New Manufacturing Training Center Opens at CalChamber Member Site

Inland Empire Consortium Builds with Help of $15 Million Federal Grant

A new training center has opened on the campus of California Chamber of Commerce member California Steel Industries, Inc. (CSI) near Fontana in San Bernardino County.

The Industrial Technical Learning Center (InTech Center) will train more than 2,000 workers in advanced manufacturing, advanced transportation, logistics, energy and utilities, as well as computers and digital media.

The programs are conducted at no cost to employers and employees due to a competitive federal grant of nearly $15 million awarded to Chaffey College and the Inland Empire Regional Training Consortium by the Trade Adjustment Assistance Community College and Career Training program in 2014.

Chaffey and the consortium were the sole California recipients of 71 grantees across the nation.

Toshiyuki “Ted” Tamai, president and CEO of California Steel Industries, Inc. (CSI), speaks at the March 23 grand opening ceremony for the InTech Center, located on CSI’s campus. Photo Courtesy California Steel Industries, Inc.
Toshiyuki “Ted” Tamai, president and CEO of California Steel Industries, Inc. (CSI), speaks at the March 23 grand opening ceremony for the InTech Center, located on CSI’s campus. Photo Courtesy California Steel Industries, Inc.

Skilled Employees Needed

“Manufacturers today depend on the skills of employees that go much beyond inserting tab a into slot b,” said CSI President and CEO Toshiyuki “Ted” Tamai at the InTech Center official opening and ribbon cutting ceremony on March 23.

“We have found that developing these skills is quite possible with the people who live and work in our communities, with the support and knowledge of organizations such as those who have worked to make InTech a reality.

“In this way, we can offer good, well-paying jobs right here in the Inland Empire. We can all continue to grow our businesses and strengthen the economies of our counties.”

InTech Center

The InTech Center states that it focuses on career paths which include lab work and coursework in a hands-on training environment. The programs attract workers with high school diplomas (or GEDs) who have career and educational goals not found in a formal college or university setting.

The new center, including a café and conference center, encompasses 28,000 square feet with a mix of four classrooms and four labs for industrial electrical, mechanical, engineering/mechatronics, and computer/information and communications technology/digital media.

Also available is an on-site career placement center staffed by a “work skills navigator” to help students obtain employment upon completing training.
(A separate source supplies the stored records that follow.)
(* ===== verification/XmlFacts.v ===== *)
(** * Facts about edited documents

    Removing, altering and adding nodes: what happens to the addresses of a
    document and to its well-formedness.  [cells] lists the address and the
    header of every node, so that each operation is a statement about lists. *)

From S2P Require Import Prelude.
From S2P Require Import Xml.

Definition cell (n : xmlNode) : ptr * xmlHdr := (nid n, hdr n).
Definition cells (n : xmlNode) : list (ptr * xmlHdr) := cell <$> subtree n.
Definition cells_list (l : list xmlNode) : list (ptr * xmlHdr) := l ≫= cells.

Lemma cells_forest l : cell <$> forest l = cells_list l.
Proof.
  induction l as [|c l IH]; [done|]. rewrite forest_cons, fmap_app, IH. done.
Qed.

Lemma cells_eq n : cells n = cell n :: cells_list (children n).
Proof. unfold cells. rewrite subtree_eq, fmap_cons. by rewrite cells_forest. Qed.

Lemma ids_cells n : ids n = fst <$> cells n.
Proof. unfold ids, cells. rewrite <-list_fmap_compose. done. Qed.

Lemma cells_list_app l k : cells_list (l ++ k) = cells_list l ++ cells_list k.
Proof. apply bind_app. Qed.

Definition non_doc (x : ptr * xmlHdr) : Prop := h_type x.2 ≠ XML_DOCUMENT_NODE.

Lemma wf_doc_cells d :
  wf_doc d ↔ NoDup (fst <$> cells d) ∧ ntype d = XML_DOCUMENT_NODE ∧
             Forall non_doc (cells_list (children d)).
Proof.
  unfold wf_doc. rewrite ids_cells, <-cells_forest, Forall_fmap. done.
Qed.

(** ** Removal *)
Lemma cells_remove p n : cells (remove_node p n) `sublist_of` cells n.
Proof.
  induction n as [i h cs IH] using xmlNode_ind'.
  rewrite remove_node_eq, !cells_eq. apply sublist_skip. simpl.
  unfold remove_list. induction IH as [|c cs Hc _ IHl]; [constructor|].
  change (cells_list (c :: cs)) with (cells c ++ cells_list cs).
  destruct (decide (nid c ≠ p)).
  - rewrite filter_cons_True by done. rewrite fmap_cons. by apply sublist_app.
  - rewrite filter_cons_False by done. by apply sublist_inserts_l.
Qed.

Lemma cells_list_remove p l : cells_list (remove_list p l) `sublist_of` cells_list l.
Proof.
  unfold remove_list. induction l as [|c l IH]; [constructor|].
  change (cells_list (c :: l)) with (cells c ++ cells_list l).
  destruct (decide (nid c ≠ p)).
  - rewrite filter_cons_True by done. rewrite fmap_cons.
    apply sublist_app; [apply cells_remove|done].
  - rewrite filter_cons_False by done. by apply sublist_inserts_l.
Qed.

Lemma ids_remove p n : ids (remove_node p n) `sublist_of` ids n.
Proof. rewrite !ids_cells. by apply fmap_sublist, cells_remove. Qed.

Lemma wf_remove p d : wf_doc d → wf_doc (remove_node p d).
Proof.
  rewrite !wf_doc_cells. intros (H1 & H2 & H3). split_and!.
  - eapply sublist_NoDup; [exact H1|]. by apply fmap_sublist, cells_remove.
  - unfold ntype. by rewrite hdr_remove.
  - rewrite children_remove. rewrite Forall_forall in *. intros x Hx. apply H3.
    eapply elem_of_sublist, cells_list_remove; done.
Qed.

(** Removing a node that is there makes the document smaller. *)
Lemma length_remove p n : p ∈ ids n → nid n ≠ p →
  length (ids (remove_node p n)) < length (ids n).
Proof.
  intros Hp Hn. pose proof (ids_remove p n) as Hs.
  pose proof (sublist_length _ _ Hs) as Hle.
  destruct (decide (length (ids (remove_node p n)) = length (ids n))) as [He|]; [|lia].
  exfalso. apply (remove_node_gone p n Hn).
  apply sublist_submseteq, submseteq_length_Permutation in Hs; [|lia]. by rewrite Hs.
Qed.

(** ** Altering one node *)
Lemma alter_node_notin p f n : p ∉ ids n → alter_node p f n = n.
Proof.
  induction n as [i h cs IH] using xmlNode_ind'. intros Hp.
  rewrite elem_of_ids in Hp. simpl in Hp. rewrite alter_node_eq.
  rewrite bool_decide_eq_false_2 by naive_solver. f_equal.
  rewrite <-(list_fmap_id cs) at 2. apply list_fmap_ext. intros j c Hc. simpl.
  apply list_elem_of_lookup_2 in Hc. rewrite Forall_forall in IH.
  apply IH; [done|]. naive_solver.
Qed.

Lemma alter_list_notin p f (l : list xmlNode) :
  (∀ x, x ∈ l → p ∉ ids x) → alter_node p f <$> l = l.
Proof.
  intros H. rewrite <-(list_fmap_id l) at 2. apply list_fmap_ext.
  intros j x Hx. apply alter_node_notin, H. by apply list_elem_of_lookup_2 in Hx.
Qed.

Lemma cells_list_cons c l : cells_list (c :: l) = cells c ++ cells_list l.
Proof. done. Qed.

Lemma ids_cells_list x c l : c ∈ l → x ∈ ids c → x ∈ fst <$> cells_list l.
Proof.
  intros Hc. rewrite ids_cells, !list_elem_of_fmap. intros (y & ? & ?).
  exists y. split; [done|]. apply list_elem_of_bind. eauto.
Qed.

(** With distinct addresses, a pointer that occurs in a child does not occur in
    its siblings. *)
Lemma nodup_siblings i h cs1 c cs2 x :
  NoDup (ids (XmlNode i h (cs1 ++ c :: cs2))) → x ∈ ids c →
  NoDup (ids c) ∧ i ∉ ids c ∧
  (∀ y, y ∈ cs1 → x ∉ ids y) ∧ (∀ y, y ∈ cs2 → x ∉ ids y).
Proof.
  rewrite ids_cells, cells_eq. cbn [children fmap list_fmap].
  rewrite NoDup_cons, cells_list_app, cells_list_cons, !fmap_app, !NoDup_app, <-!ids_cells.
  intros (Hi & H1 & H2 & H3 & H4 & H5) Hx. split_and!; [done| | |].
  - simpl in Hi. rewrite !not_elem_of_app in Hi. tauto.
  - intros y Hy Hxy. apply (H2 x); [by eapply ids_cells_list|set_solver].
  - intros y Hy Hxy. apply (H4 x); [done|by eapply ids_cells_list].
Qed.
Advanced Manufacturing Jobs

InTech cites a 2014 report by the Inland Empire Center of Excellence (COE) suggesting growing employment opportunities in advanced manufacturing fields. The COE identified 4,350 advanced manufacturing businesses within San Bernardino and Riverside counties.

In 2012, these businesses generated $24 billion in revenue and provided an estimated 96,519 jobs in the two Inland Empire counties, according to the COE.

The COE identified 45 manufacturing occupations in San Bernardino and Riverside counties that are expected to generate 2,020 annual openings, both new and replacement jobs. The projections don’t take into account the aging of the current advanced manufacturing workforce.

Research from Deloitte and the Manufacturing Institute found that 84% of manufacturing executives cite a talent shortage in U.S. manufacturing. The gap is predicted to worsen as more than 2.7 million professionals retire from the manufacturing workforce over the next decade.

New/Updated Skills

Dr. Henry Shannon, president of Chaffey College, noted, “In addition to providing brand-new skills for workers, we are also helping to update existing skill levels for incumbent workers.”

Course designers “are watching job and trade demand in the region so that we can better tailor programs to what the industry needs now and in the future,” he said.

“As a major employer in the region, we’re familiar with the critical need for skilled workers who can seamlessly move into manufacturing jobs,” said Brett Guge, CSI executive vice president, finance and administration. “We feel InTech is one of the best solutions to ensure these talented people are available, not just for CSI, but for manufacturers and other employers throughout the region.”


The consortium includes 10 community colleges, two four-year universities, the Manufacturers’ Council of the Inland Empire, and several faith-based and community organizations. All participating colleges received individual funding to provide training across the Inland Empire.